*What needs to be done*:
Show the lines below where "written" occurs.

=== Exercise data ===

(** The writer computes its length, then the reader runs to completion, then the
    writer copies and publishes. *)
Lemma kfifo_lock_free_witness :
  exists s, rtc step {| fifo := sample_fifo; wr := WIdle; rd := RIdle;
                        written := [2; 3]; taken := [] |} s /\
    taken s = [2; 3] /\ written s = [2; 3; 7; 8] /\ contents (fifo s) = [7; 8] /\
    written s = taken s ++ contents (fifo s).
Proof.
  pose proof (kfifo_lock_free {| fifo := sample_fifo; wr := WIdle; rd := RIdle;
    written := [2; 3]; taken := [] |}) as Hsafe.
  pose (f1 := set_out sample_fifo (u32 (out sample_fifo + 2))).
  pose (s := {| fifo := set_in (set_in (set_in f1 [1; 2; 3; 7] (in_ f1)) [8; 2; 3; 7] (in_ f1))
                  [8; 2; 3; 7] (u32 (in_ f1 + 2));
                wr := WIdle; rd := RIdle; written := [2; 3; 7; 8]; taken := [2; 3] |}).
  assert (Hrun : rtc step {| fifo := sample_fifo; wr := WIdle; rd := RIdle;
    written := [2; 3]; taken := [] |} s).
  { eapply rtc_l; [apply (put_begin _ [7; 8; 9] 3); [done|simpl; lia]|].
    eapply rtc_l; [apply (get_begin _ [0; 0; 0] 3); [done|simpl; lia]|].
    eapply rtc_l; [eapply get_copy1; [reflexivity|vm_compute; reflexivity]|].
    eapply rtc_l; [eapply get_copy2; [reflexivity|vm_compute; reflexivity]|].
    eapply rtc_l; [eapply get_publish; reflexivity|].
    eapply rtc_l; [eapply put_copy1; [reflexivity|vm_compute; reflexivity]|].
    eapply rtc_l; [eapply put_copy2; [reflexivity|vm_compute; reflexivity]|].
    eapply rtc_l; [eapply put_publish; reflexivity|]. apply rtc_refl. }
  exists s. split; [done|]. split_and!; [by vm_compute..|].
  apply (Hsafe s); [apply sample_fifo_inv|done|done|by vm_compute|done].
Defined.
(** cap_task_post_setuid only touches the effective and permitted sets, never
    beyond the permitted set. *)
Lemma post_setuid_spec a b c f s :
  caps_ok (current s) ->
  exists r e p, cap_task_post_setuid a b c f s =
      (inr r, set_current s (set_caps (current s) e (cap_inheritable (current s)) p)) /\
    is_u32 e /\ is_u32 p /\ cap_le e p /\ cap_le p (cap_permitted (current s)) /\
    (f = LSM_SETID_RE \/ f = LSM_SETID_ID \/ f = LSM_SETID_RES \/ f = LSM_SETID_FS -> r = 0).
Proof.
  intros (He & Hi & Hp & Hle).
  assert (Hid : set_current s (set_caps (current s) (cap_effective (current s))
    (cap_inheritable (current s)) (cap_permitted (current s))) = s)
    by (by destruct s as [[] ? ? ? ? ? ? ? ?]).
  assert (Hmask : 0 <= CAP_FS_MASK) by done.
  assert (is_u32 (Z.land (cap_effective (current s)) (not32 CAP_FS_MASK))).
  { apply is_u32_land_l; [done|]. apply is_u32_not32. }
  assert (is_u32 (Z.lor (cap_effective (current s)) (Z.land (cap_permitted (current s)) CAP_FS_MASK)))
    by (apply is_u32_lor; [done|by apply is_u32_land_l]).
  assert (cap_le (Z.land (cap_effective (current s)) (not32 CAP_FS_MASK)) (cap_permitted (current s)))
    by (eapply cap_le_trans; [apply cap_le_land_l|done]).
  assert (cap_le (Z.lor (cap_effective (current s)) (Z.land (cap_permitted (current s)) CAP_FS_MASK))
    (cap_permitted (current s))) by auto with caps.
  unfold cap_task_post_setuid, cap_emulate_setxuid. unfold_monad.
  assert (is_u32 0) by done.
  split_tests; first
    [ eexists _, (cap_effective (current s)), (cap_permitted (current s)); rewrite Hid;
      split; [reflexivity|]; simpl
    | do 3 eexists; split; [reflexivity|]; simpl ]; (split; [|split; [|split; [|split]]]); auto with caps;
    intros Hf; exfalso; intuition congruence.
Qed.

Local Arguments Z.testbit : simpl never.

(** Runs a call symbolically: every test, capability check, set_user and
    post_setuid becomes a case. *)
Ltac run_call held procs :=
  unfold run, check, security_task_setuid, security_task_setgid, security_task_post_setuid, not_own;
  unfold_monad; simpl;
  repeat (first
    [ rewrite capable_spec by done
    | match goal with
      | |- context [if Z.testbit ?a ?b then _ else _] => destruct (Z.testbit a b) eqn:?
      | |- context [Z.eqb ?a ?b] => destruct (Z.eqb_spec a b)
      | |- context [set_user ?n ?d ?st] =>
          let A := fresh "A" in let G := fresh "G" in let C := fresh "C" in
          destruct (set_user_spec held procs n d st) as (? & ? & -> & G & A & [[-> C]|[-> C]]);
          [assumption|..]
      | |- context [cap_task_post_setuid ?a ?b ?c ?f ?st] =>
          let P := fresh "P" in
          destruct (post_setuid_spec a b c f st) as (? & ? & ? & -> & P);
          [simpl; try match goal with C : current _ = _ |- _ => rewrite C end; assumption|]
      | |- context [Z.ltb ?a ?b] => destruct (Z.ltb_spec a b)
      end ]; simpl).
(* ===== verification/AlsaDac.v ===== *)
(** sound/sh/snd_sh_dac_audio.c: the ALSA driver for the DAC of the HP palmtops.

    The ALSA core copies frames to positions of data_buffer that it chooses; the
    interrupt of timer 1 plays one byte per tick from buffer_begin on until
    buffer_begin meets buffer_end.  Pointers into data_buffer are offsets and
    [None] is an access outside of the buffer, or through a null substream. *)
From stdpp Require Import base list gmap numbers option.
From Stdlib Require Import ZArith Lia.
From S2P Require Import Prelude Ring Kmem Shdac.

Local Open Scope Z_scope.

(** The fields of struct snd_pcm_runtime that the driver reads. *)
Record snd_pcm_runtime := {
  frame_bits : Z;
  period_size : Z;        (* frames *)
  rt_buffer_size : Z      (* frames *)
}.

Definition frames_to_bytes (rt : snd_pcm_runtime) (size : Z) : Z :=
  s32 (u32 (size * frame_bits rt) / 8).

Definition BUFFER_SIZE : Z := 64000.
Definition AUDIO_CHANNEL : Z := 1.
Definition RATE : Z := 8000.

(** struct snd_sh_dac, with the registers and the number of times that
    snd_pcm_period_elapsed was called. *)
Record snd_sh_dac := {
  substream : option snd_pcm_runtime;
  rate : Z;
  empty : bool;
  data_buffer : list Z;
  buffer_begin : Z;
  buffer_end : Z;
  processed : Z;
  buffer_size : Z;
  regs : hw;
  elapsed : Z
}.
Lemma sift_spec s (k m r : nat) :
  st_ok s -> Z.of_nat m <= num -> (k <= r)%nat -> (r < m)%nat \/ r = O ->
  heap_but cmp (st_els s) k m r ->
  exists s', sift cmp (Z.of_nat m * size) size s (Z.of_nat r * size) = Some s' /\ st_ok s' /\
    heap_from cmp (st_els s') k m /\ rearranged m (st_els s) (st_els s').
Proof.
  intros Hs Hm Hk Hr Hheap. unfold sift.
  destruct (loop_total (sift_body cmp (Z.of_nat m * size) size)
    (fun '(s', off) => exists r' : nat, off = Z.of_nat r' * size /\ (k <= r')%nat /\
       ((r' < m)%nat \/ r' = O) /\ st_ok s' /\ heap_but cmp (st_els s') k m r' /\
       rearranged m (st_els s) (st_els s'))
    (fun res => exists s', res = Some s' /\ st_ok s' /\ heap_from cmp (st_els s') k m /\
       rearranged m (st_els s) (st_els s'))
    (fun '(_, off) => Z.to_nat (Z.of_nat m * size - off)))
    with (fuel := Datatypes.S (Z.to_nat (Z.of_nat m * size))) (s := (s, Z.of_nat r * size))
    as (res & E & s' & -> & H).
  - intros [s1 off] (r1 & -> & Hk1 & Hr1 & Hs1 & Hh1 & Hre). pose proof (st_length s1 Hs1) as Hl1.
    destruct (decide (2 * r1 < m)%nat) as [Hlt|Hge].
    + pose proof (sift_step s1 k m r1 Hs1 Hm Hk1 Hlt Hh1) as Hstep.
      destruct (sift_body _ _ _ _) as [[s2 off2]|[s2|]]; [|destruct Hstep as [-> ?]; eauto|done].
      destruct Hstep as (c' & -> & Hc & Hs2 & Hh2 & Hex). split; [|nia]. exists c'.
      split; [done|]. split; [lia|]. split; [lia|]. split; [done|]. split; [done|].
      apply (rearranged_trans m _ (st_els s1)); [done|].
      apply (exchanged_rearranged m _ _ r1 c'); [lia..|done].
    + unfold sift_body. rewrite (off_twice m r1) by done.
      destruct (Z.ltb_spec (Z.of_nat (2 * r1) * size) (Z.of_nat m * size)) as [H|_]; [nia|].
      exists s1. split; [done|]. split; [done|]. split; [|done].
      intros j c Hj [Hc Hne] Hcm. apply (proj1 Hh1); [done| |done|done]. intros ->. lia.
  - exists r. split; [done|]. split; [done|]. split; [done|]. split; [done|]. split; [done|]. done.
  - lia.
  - exists s'. by rewrite E.
Qed.
(** C13: allocate_resource, for an alignment that is a power of two, no [alignf] and [top_ok]
    (in particular for sizes from 2 on and every parent, the whole port or memory space included, when [min] is 0
    or the parent does not start at 0).  It terminates with the lowest aligned range of that size that
    lies in the parent and between the limits and overlaps no child, and links it in among the children,
    all others being as before; when there is no such range it returns -EBUSY and the
    tree is unchanged.  A range of one unit is only put where two are free. *)
Theorem allocate_resource_correct h kids rank root new r n size min max k :
  tree_ok h kids rank -> detached h kids new -> new <> root ->
  h !! root = Some r -> h !! new = Some n -> start r <= end_ r ->
  1 <= size < 2 ^ 32 -> 0 <= min < 2 ^ 32 -> 0 <= max < 2 ^ 32 -> 0 <= k < 32 ->
  top_ok h kids root r size min k ->
  let cand := candidate h kids root r (Z.max size 2) min max (2 ^ k) in
  exists err h', allocate_resource h root new size min max (2 ^ k) None = Some (err, h') /\
    ((err = 0 /\ exists a l1 l2 rank', cand a /\ (forall z, cand z -> a <= z) /\
        rng h' new = Some (a, a + size - 1) /\ par h' new = Some root /\
        kids root = l1 ++ l2 /\ tree_ok h' (kset kids root (l1 ++ new :: l2)) rank' /\
        (forall q, q <> new -> rng h' q = rng h q /\ par h' q = par h q)) \/
     (err = - EBUSY /\ (forall z, ~ cand z) /\ tree_ok h' kids rank /\
        forall q, q <> new -> h' !! q = h !! q)).
Proof.
  intros ok Hdet Hne Hr Hn Hroot Hsize Hmin Hmax Hk Htop cand.
  destruct (find_resource_spec h kids rank root r size min max k ok Hr Hsize Hmin Hmax Hk Htop Hroot)
    as ([err [a b]] & E & Ua & Ub & Hcase). unfold allocate_resource. rewrite E, Hn.
  cbn [mbind option_bind].
  destruct (tree_set_range h kids rank new n a b ok Hdet Hn Ua Ub) as [ok1 Hdet1].
  set (n1 := set_range n a b) in *. set (h1 := <[new := n1]> h) in *.
  assert (Hn1 : h1 !! new = Some n1) by (unfold h1; by rewrite lookup_insert_eq).
  assert (Hr1 : h1 !! root = Some r) by (unfold h1; by rewrite lookup_insert_ne).
  assert (Hoth : forall q, q <> new -> h1 !! q = h !! q)
    by (intros q Hq; unfold h1; by rewrite lookup_insert_ne).
  assert (Hkid : forall d, d ∈ kids root -> d <> new)
    by (intros d Hd ->; by apply (detached_not_kid h1 kids rank new ok1 Hdet1 root)).
  destruct (request_spec h1 kids rank root new r n1 ok1 Hdet1 Hne Hr1 Hn1) as (c & h' & Erq & Hreq).
  rewrite Erq. destruct Hcase as [(-> & -> & Hc & Hleast)|[(-> & Hnone)|(-> & Hnone & Hs2 & Eb & Hd & Hbm & Hlow)]].
  - change (0 <=? 0) with true. cbn [mbind option_bind]. do 2 eexists. split; [reflexivity|]. left.
    pose proof Hc as (_ & _ & _ & Hc1 & Hc2 & Hdis).
    assert (c = 0) as ->.
    { apply (requested_free h1 kids root new r n1 c h' Hreq); unfold fits, n1; simpl; [lia|].
      intros d t Hd Ht [O1 O2]. simpl in O1, O2. rewrite Hoth in Ht by (by apply Hkid). destruct (Hdis d t Hd Ht); lia. }
    split; [done|].
    destruct Hreq as [(_ & _ & _ & l1 & l2 & rank' & Hl & T & Hg & _ & Hp & Hpo)|(H0 & _)]; [|done].
    exists a, l1, l2, rank'. split; [done|]. split; [done|].
    split; [rewrite Hg; unfold rng; by rewrite Hn1|]. split; [done|]. split; [done|]. split; [done|].
    intros q Hq. rewrite Hg, Hpo by done. unfold rng, par. by rewrite Hoth.
  - change (0 <=? - EBUSY) with false. do 2 eexists. split; [reflexivity|]. right. auto.
  - change (0 <=? 0) with true. cbn [mbind option_bind]. do 2 eexists. split; [reflexivity|]. right.
    destruct Hreq as [(_ & [F1 F2] & Hdis & _)|(Hc0 & -> & _)]; [|by rewrite (proj2 (Z.eqb_neq _ _) Hc0)].
    exfalso. unfold n1, overlap in *. simpl in F1, F2, Hdis. apply (Hnone a). split_and!; [done|lia..|].
    intros d t Hd' Ht. rewrite <- Hoth in Ht by (by apply Hkid). specialize (Hdis d t Hd' Ht). lia.
Qed.

(** Ports 0 to 255 with two devices. *)
Definition sample_store : store :=
  <[1 := {| start := 0; end_ := 255; flags := 0; parent := 0; sibling := 0; child := 2 |}]>
  (<[2 := {| start := 16; end_ := 31; flags := 0; parent := 1; sibling := 3; child := 0 |}]>
  (<[3 := {| start := 40; end_ := 47; flags := 0; parent := 1; sibling := 0; child := 0 |}]>
  (<[4 := {| start := 0; end_ := 0; flags := 0; parent := 0; sibling := 0; child := 0 |}]> ∅))).

Definition sample_kids (r : Z) : list Z := if r =? 1 then [2; 3] else [].
Definition sample_rank (r : Z) : nat := if r =? 1 then 1%nat else 0%nat.

Ltac sample_cases r :=
  destruct (decide (r = 1)) as [->|?]; [|destruct (decide (r = 2)) as [->|?];
    [|destruct (decide (r = 3)) as [->|?]; [|destruct (decide (r = 4)) as [->|?]]]].

Lemma sample_tree : tree_ok sample_store sample_kids sample_rank.
Proof.
  assert (Hk : forall r c, c ∈ sample_kids r -> r = 1 /\ (c = 2 \/ c = 3)).
  { intros r c. unfold sample_kids. destruct (Z.eqb_spec r 1) as [->|].
    - intros [-> | ->%list_elem_of_singleton]%elem_of_cons; auto.
    - by intros ?%elem_of_nil. }
  assert (Hn : forall r, r <> 1 -> sample_kids r = []).
  { intros r Hr. unfold sample_kids. by destruct (Z.eqb_spec r 1). }
  split.
  - done.
  - intros r Hr. sample_cases r; rewrite ?Hn by done.
    1: { exists 2. split; [done|]. simpl. split; [done|]. split; [done|]. exists 3. split; [done|].
         split; [done|]. split; [done|]. by exists 0. }
    1-3: by exists 0.
    exfalso. unfold sample_store in Hr. rewrite !lookup_insert_ne in Hr by done.
    rewrite lookup_empty in Hr. by destruct Hr.
  - intros r Hr. sample_cases r; try done. by rewrite Hn.
  - intros r c [-> [-> | ->]]%Hk; done.
  - intros c p Hp H0. sample_cases c; try (injection Hp as <-); try done.
    + change (2 ∈ [2; 3]). rewrite elem_of_cons. auto.
    + change (3 ∈ [2; 3]). rewrite !elem_of_cons. auto.
    + exfalso. unfold par, sample_store in Hp. by rewrite !lookup_insert_ne, lookup_empty in Hp.
  - intros r c [-> [-> | ->]]%Hk.
    + exists 0, 255, 16, 31. split; [done|]. split; [done|]. lia.
    + exists 0, 255, 40, 47. split; [done|]. split; [done|]. lia.
  - intros r. destruct (decide (r = 1)) as [->|]; [|rewrite Hn by done; constructor].
    repeat constructor. intros x y z w Hx Hz.
    vm_compute in Hx, Hz. injection Hx as <- <-. injection Hz as <- <-. lia.
  - intros r c [-> [-> | ->]]%Hk; unfold sample_rank; simpl; lia.
  - intros r a b Hg. sample_cases r; try (vm_compute in Hg; injection Hg as <- <-; width_lia).
    exfalso. unfold rng, sample_store in Hg. by rewrite !lookup_insert_ne, lookup_empty in Hg.
Qed.

Lemma allocate_resource_witness :
  exists h', allocate_resource sample_store 1 4 4 17 255 (2 ^ 3) None = Some (0, h') /\
    rng h' 4 = Some (32, 35).
Proof.
  destruct (allocate_resource_correct sample_store sample_kids sample_rank 1 4
    {| start := 0; end_ := 255; flags := 0; parent := 0; sibling := 0; child := 2 |}
    {| start := 0; end_ := 0; flags := 0; parent := 0; sibling := 0; child := 0 |} 4 17 255 3)
    as (err & h' & E & _); [exact sample_tree|done|done|done|done|simpl; lia|lia|lia|lia|lia| |].
  - left. split; [lia|]. split; [simpl; lia|]. intros d t Hd Ht. left. unfold sample_kids in Hd. simpl in Hd.
    apply elem_of_cons in Hd as [-> | ->%list_elem_of_singleton]; vm_compute in Ht; injection Ht as <-; simpl; lia.
  - exists h'. vm_compute in E. injection E as <- <-. done.
Defined.

(** A parent of the whole address space, as ioport_resource and iomem_resource are, with a child at the
    end of it. *)
Definition whole_store : store :=
  <[1 := {| start := 0; end_ := 2 ^ 32 - 1; flags := 0; parent := 0; sibling := 0; child := 2 |}]>
  (<[2 := {| start := 2 ^ 32 - 16; end_ := 2 ^ 32 - 1; flags := 0; parent := 1; sibling := 0; child := 0 |}]>
  (<[4 := {| start := 0; end_ := 0; flags := 0; parent := 0; sibling := 0; child := 0 |}]> ∅)).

===

*Result for this task*:
                        written := [2; 3]; taken := [] |} s /\
    taken s = [2; 3] /\ written s = [2; 3; 7; 8] /\ contents (fifo s) = [7; 8] /\
    written s = taken s ++ contents (fifo s).
    written := [2; 3]; taken := [] |}) as Hsafe.
                wr := WIdle; rd := RIdle; written := [2; 3; 7; 8]; taken := [2; 3] |}).
    written := [2; 3]; taken := [] |} s).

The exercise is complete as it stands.